I'm surprised by the rolled-off response in the bass, however, making me wonder if the the foam surrounds were replaced correctly. Mine provided good in-room bass response. I measured mine with REW but the file has been lost and the one graphic I captured from it looked great--except for the 20 dB grid divisions on the graph (which will make
any speaker looked great). But I do have this crapomatic RTA-app screen capture from my Advents made several years ago, which is reasonably well calibrated to the Apple internal iPhone mic:
(Edit: My speakers were up against the wall in their placement--high and horizontal on a shelf.)
At this low level of SPL (nominally 70 dB SPL unweighted), response was pretty good down into the 30's, playing pink noise.
But at 100 dB, they became uncomfortable and that's why I added the second pair.
All that said, I don't listen to female singers, and the use of female singers' voices to judge speakers is something I shake my head at.
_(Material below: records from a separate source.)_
Lemma forEachInOrder_spec (b : BTree K V) l s :
  represents b l → forEachInOrder f b s = foldR f s l.
Proof.
  intros (_ & _ & _ & Hr). unfold forEachInOrder. destruct (root_ b) as [n|]; simpl in Hr.
  - destruct Hr as (_ & -> & h & Hs). rewrite (depth_shape (t_ b) h) by done.
    by apply (inOrder_spec (t_ b) h).
  - by subst.
Qed.

(** ** Range scan *)

(** What is left of a node from its key index on; for an internal node that
    includes the child at that index. *)
Definition from_cut n (kr : list K) (vr : list V) (cr : list (Node K V)) : list (K * V) :=
  if isLeaf n then zip kr vr
  else match cr with [] => [] | c :: cr' => elems c ++ suf (zip kr vr) cr' end.
Lemma checkNode_spec t fuel (r : RawNode K V) dep isRoot lo hi ld cnt :
  rawDepth r ≤ fuel →
  verdict (int_fits t dep r) (good_node t isRoot lo hi r) dep ld cnt
    (checkNode fuel t r dep isRoot lo hi (ld, cnt)).
Proof.
  revert r dep isRoot lo hi ld cnt.
  induction fuel as [|fuel IH]; intros [ks vs rs] dep isRoot lo hi ld cnt Hf; [simpl in Hf; lia|].
  cbn [checkNode rawKeys rawValues rawChildren].
  destruct (bool_decide_reflect (length vs = length ks)) as [Hv|Hv]; cbn [negb].
  2: { apply verdict_reject. intros h w []%good_fine. done. }
  destruct (negb isRoot && bool_decide (length ks < t - 1)) eqn:Hocc.
  { apply verdict_reject. intros h w [_ _ Ho _]%good_fine. apply andb_true_iff in Hocc as [Hr Hlt].
    apply bool_decide_eq_true in Hlt. destruct isRoot; [done|]. simpl in Ho. lia. }
  destruct (decide (degree_fits t)) as [Hfit|Hfit].
  2: { rewrite maxKeys_overflow by done. simpl. by intros []. }
  rewrite maxKeys_fits by done. cbn [mbind result_bind].
  destruct (bool_decide_reflect (2 * t - 1 < length ks)) as [Hm|Hm].
  { apply verdict_reject. intros h w [_ Hm' _ _]%good_fine. simpl in Hm'. lia. }
  destruct (isRoot && bool_decide (length ks = 0)) eqn:Hroot.
  { apply verdict_reject. intros h w [_ _ Ho _]%good_fine. apply andb_true_iff in Hroot as [-> Hlt].
    apply bool_decide_eq_true in Hlt. simpl in Ho. lia. }
  assert (Hoc : occupied t isRoot ks).
  { destruct isRoot; simpl in *; [apply bool_decide_eq_false in Hroot|apply bool_decide_eq_false in Hocc]; lia. }
  destruct (checkKeys None lo hi ks) eqn:Hck; cbn [negb].
  2: { apply verdict_reject. intros h w [_ _ _ Hc]%good_fine. apply not_true_iff_false in Hck.
       by apply Hck, checkKeys_chain. }
  apply checkKeys_chain in Hck; [|done].
  assert (Hnf : node_fine t isRoot lo hi ks vs) by (split; try done; lia).
  destruct rs as [|r1 rs]; [by apply verdict_leaf|]. cbn [rawLeaf rawChildren]. set (rs' := r1 :: rs) in *.
  destruct (bool_decide_reflect (length rs' = length ks + 1)) as [Hl|Hl]; cbn [negb].
  - apply verdict_inner; [done..|].
    apply (checkChildren_spec _ _ _ _ _ [] ks [] rs'); try done; try lia.
    intros c lo' hi' ld' cnt' Hin. pose proof (rawDepth_child (mkRaw ks vs rs') c Hin) as Hd.
    apply verdict_deeper; [done|]. apply IH. lia.
  - apply verdict_reject. by intros h w ?%good_children_length.
Qed.

(** ** The whole tree *)
Definition tree_fits (b : RawTree K V) : Prop :=
  match rawRoot_ b with Some r => int_fits (rawT_ b) 0 r | None => True end.

(** A tree in memory that is a B-tree: every child is set and the nodes
    represent a sorted list. *)
Definition is_btree (b : RawTree K V) : Prop := ∃ b' l, b = rawTree b' ∧ represents b' l.

Lemma good_root t n h w :
  good_node t true None None (rawOf n) h w ↔
  1 ≤ length (keys n) ∧ shape t h n ∧ ksorted (elems n) ∧ w = length (elems n).
Proof.
  split.
  - intros (n' & <-%rawOf_inj & Ho & Hs & [Hso _] & ->). done.
  - intros (Ho & Hs & Hso & ->). exists n. split_and!; try done. split; [done|].
    apply Forall_forall. by intros.
Qed.
(* ===== verification/HashMap.v ===== *)
(** * Hash map (include/structures/HashMap.hpp): data and operations

    Open addressing with linear probing and tombstones.  The table is the vector
    of slots as the code has it; [kNotFound] is [None].  The hash function is a
    parameter ([std::hash] is unspecified): every theorem holds for all of them.
    A probe index is computed with [& mask] on 64-bit words, here on [N].

    [place] loops until it meets the key or an EMPTY slot; its fuel is the number
    of slots, and [HashMapSpec] shows that it suffices whenever one slot is EMPTY. *)

From S2P Require Import Prelude.

Section HashMap.
Context {K V : Type} `{EqDecision K} (hash : K → N).

Inductive SlotState := EMPTY | OCCUPIED | DELETED.

#[export] Instance SlotState_eq_dec : EqDecision SlotState.
Proof. solve_decision. Defined.

Record Slot := mkSlot {
  state : SlotState;
  kv : option (K * V);
}.

Record HashMap := mkHashMap {
  slots_ : list Slot;
  size_ : nat;   (* occupied slots *)
  used_ : nat;   (* occupied + deleted slots *)
}.

Definition kMinCapacity : N := 16.
Definition emptySlot : Slot := mkSlot EMPTY None.

(** [while (capacity < initialCapacity) capacity *= 2;] with [std::size_t]
    arithmetic modulo 2^64. *)
Fixpoint growCapacity (fuel : nat) (capacity initialCapacity : N) : result N :=
  match fuel with
  | 0 => Undef
  | S fuel' =>
    if bool_decide (capacity < initialCapacity)%N
    then growCapacity fuel' ((capacity * 2) mod 2 ^ 64)%N initialCapacity
    else Val capacity
  end.

(** [slots_.resize(capacity)] on the empty vector of a new map: [maxSize] is the
    vector's [max_size()], [allocates n] whether the allocator has room for [n]
    slots. *)
Definition resizeSlots (maxSize : N) (allocates : N → bool) (capacity : N) : result (list Slot) :=
  if bool_decide (maxSize < capacity)%N then Throw LengthError
  else if allocates capacity then Val (replicate (N.to_nat capacity) emptySlot)
  else Throw BadAlloc.

(** [explicit HashMap(std::size_t initialCapacity)]; 62 doublings are the most
    that can be needed before the word overflows. *)
Definition makeHashMap (maxSize : N) (allocates : N → bool) (initialCapacity : N) : result HashMap :=
  capacity ← growCapacity 62 kMinCapacity initialCapacity;
  slots ← resizeSlots maxSize allocates capacity;
  Val (mkHashMap slots 0 0).

(** [HashMap()] *)
Definition newHashMap : HashMap :=
  mkHashMap (replicate (N.to_nat kMinCapacity) emptySlot) 0 0.

Definition capacity (h : HashMap) : nat := length (slots_ h).
Definition mask (h : HashMap) : nat := capacity h - 1.

Definition homeIndex (h : HashMap) (key : K) : nat :=
  N.to_nat (N.land (hash key) (N.of_nat (mask h))).

(** [(index + 1) & mask()] *)
Definition nextIndex (h : HashMap) (index : nat) : nat :=
  N.to_nat (N.land (N.of_nat (index + 1)) (N.of_nat (mask h))).

(** [slot.state == OCCUPIED && slot.kv->first == key] *)
Definition holds (s : Slot) (key : K) : result bool :=
  if decide (state s = OCCUPIED)
  then e ← deref (kv s); Val (bool_decide (e.1 = key))
  else Val false.

(** The probe loop of [findSlot], [n] probes left. *)
Fixpoint findLoop (h : HashMap) (key : K) (n index : nat) : result (option nat) :=
  match n with
  | 0 => Val None
  | S n' =>
    slot ← at_ (slots_ h) index;
    if decide (state slot = EMPTY) then Val None
    else
      hit ← holds slot key;
      if hit : bool then Val (Some index)
      else findLoop h key n' (nextIndex h index)
  end.

Definition findSlot (h : HashMap) (key : K) : result (option nat) :=
  findLoop h key (capacity h) (homeIndex h key).

Definition find (h : HashMap) (key : K) : result (option V) :=
  index ← findSlot h key;
  match index with
  | None => Val None
  | Some i => slot ← at_ (slots_ h) i; e ← deref (kv slot); Val (Some e.2)
  end.

Definition contains (h : HashMap) (key : K) : result bool :=
  index ← findSlot h key; Val (bool_decide (is_Some index)).

(** The loop of [place]; [firstDeleted] is the earliest tombstone met. *)
Fixpoint placeLoop (fuel : nat) (h : HashMap) (key : K) (value : V)
    (assignIfPresent : bool) (firstDeleted : option nat) (index : nat)
    : result (HashMap * bool) :=
  match fuel with
  | 0 => Undef
  | S fuel' =>
    slot ← at_ (slots_ h) index;
    hit ← holds slot key;
    if hit : bool then
      if assignIfPresent then
        e ← deref (kv slot);
        ss ← vec_set index (mkSlot (state slot) (Some (e.1, value))) (slots_ h);
        Val (mkHashMap ss (size_ h) (used_ h), false)
      else Val (h, false)
    else
      let firstDeleted1 :=
        if decide (state slot = DELETED)
        then match firstDeleted with None => Some index | Some d => Some d end
        else firstDeleted in
      if decide (state slot = EMPTY) then
        let target := match firstDeleted1 with Some d => d | None => index end in
        dest ← at_ (slots_ h) target;
        let used1 := if decide (state dest = EMPTY) then used_ h + 1 else used_ h in
        ss ← vec_set target (mkSlot OCCUPIED (Some (key, value))) (slots_ h);
        Val (mkHashMap ss (size_ h + 1) used1, true)
      else placeLoop fuel' h key value assignIfPresent firstDeleted1 (nextIndex h index)
  end.

Definition place (h : HashMap) (key : K) (value : V) (assignIfPresent : bool)
    : result (HashMap * bool) :=
  placeLoop (capacity h) h key value assignIfPresent None (homeIndex h key).

Definition rehash (h : HashMap) (newCapacity : nat) : result HashMap :=
  foldR (λ h' slot,
      if decide (state slot = OCCUPIED) then
        e ← deref (kv slot);
        '(h'', _) ← place h' e.1 e.2 false;
        Val h''
      else Val h')
    (mkHashMap (replicate newCapacity emptySlot) 0 0) (slots_ h).

Definition reserveForOneMore (h : HashMap) : result HashMap :=
  if bool_decide ((used_ h + 1) * 10 ≤ capacity h * 7) then Val h
  else
    let mostlyLive := bool_decide (capacity h * 4 < (size_ h + 1) * 10) in
    rehash h (if mostlyLive then capacity h * 2 else capacity h).

Definition insert (h : HashMap) (key : K) (value : V) : result (HashMap * bool) :=
  h1 ← reserveForOneMore h; place h1 key value false.

Definition insertOrAssign (h : HashMap) (key : K) (value : V) : result (HashMap * bool) :=
  h1 ← reserveForOneMore h; place h1 key value true.

Definition erase (h : HashMap) (key : K) : result (HashMap * bool) :=
  index ← findSlot h key;
  match index with
  | None => Val (h, false)
  | Some i =>
    ss ← vec_set i (mkSlot DELETED None) (slots_ h);
    Val (mkHashMap ss (size_ h - 1) (used_ h), true)
  end.

(** [operator[]], with the value read through the returned reference. *)
Definition subscript (h : HashMap) (key : K) (default : V) : result (HashMap * V) :=
  existing ← find h key;
  match existing with
  | Some v => Val (h, v)
  | None =>
    '(h1, _) ← insert h key default;
    v ← find h1 key;
    v' ← deref v;
    Val (h1, v')
  end.

Definition size (h : HashMap) : nat := size_ h.
Definition empty (h : HashMap) : bool := bool_decide (size_ h = 0).

Definition forEach {A} (f : A → K * V → result A) (h : HashMap) (s : A) : result A :=
  foldR (λ s' slot,
      if decide (state slot = OCCUPIED) then e ← deref (kv slot); f s' e else Val s')
    s (slots_ h).
End HashMap.

Arguments Slot : clear implicits.
Arguments HashMap : clear implicits.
I do listen to brass instruments, and the Advents preserve the timbre of those instruments well--better than a lot of newer, more highly rated speakers.
But, except for a ring in the low range I have not yet addressed, the Revel F12's are really much, much better speakers, and were not much more expensive in real dollars compared to the Advents of old.
Remember that we were comparing these with Radio Shack speakers with those faux-walnut expanded-metal-look grills with diamond-shaped openings back in the day. These were the first experience many of us had with good sound.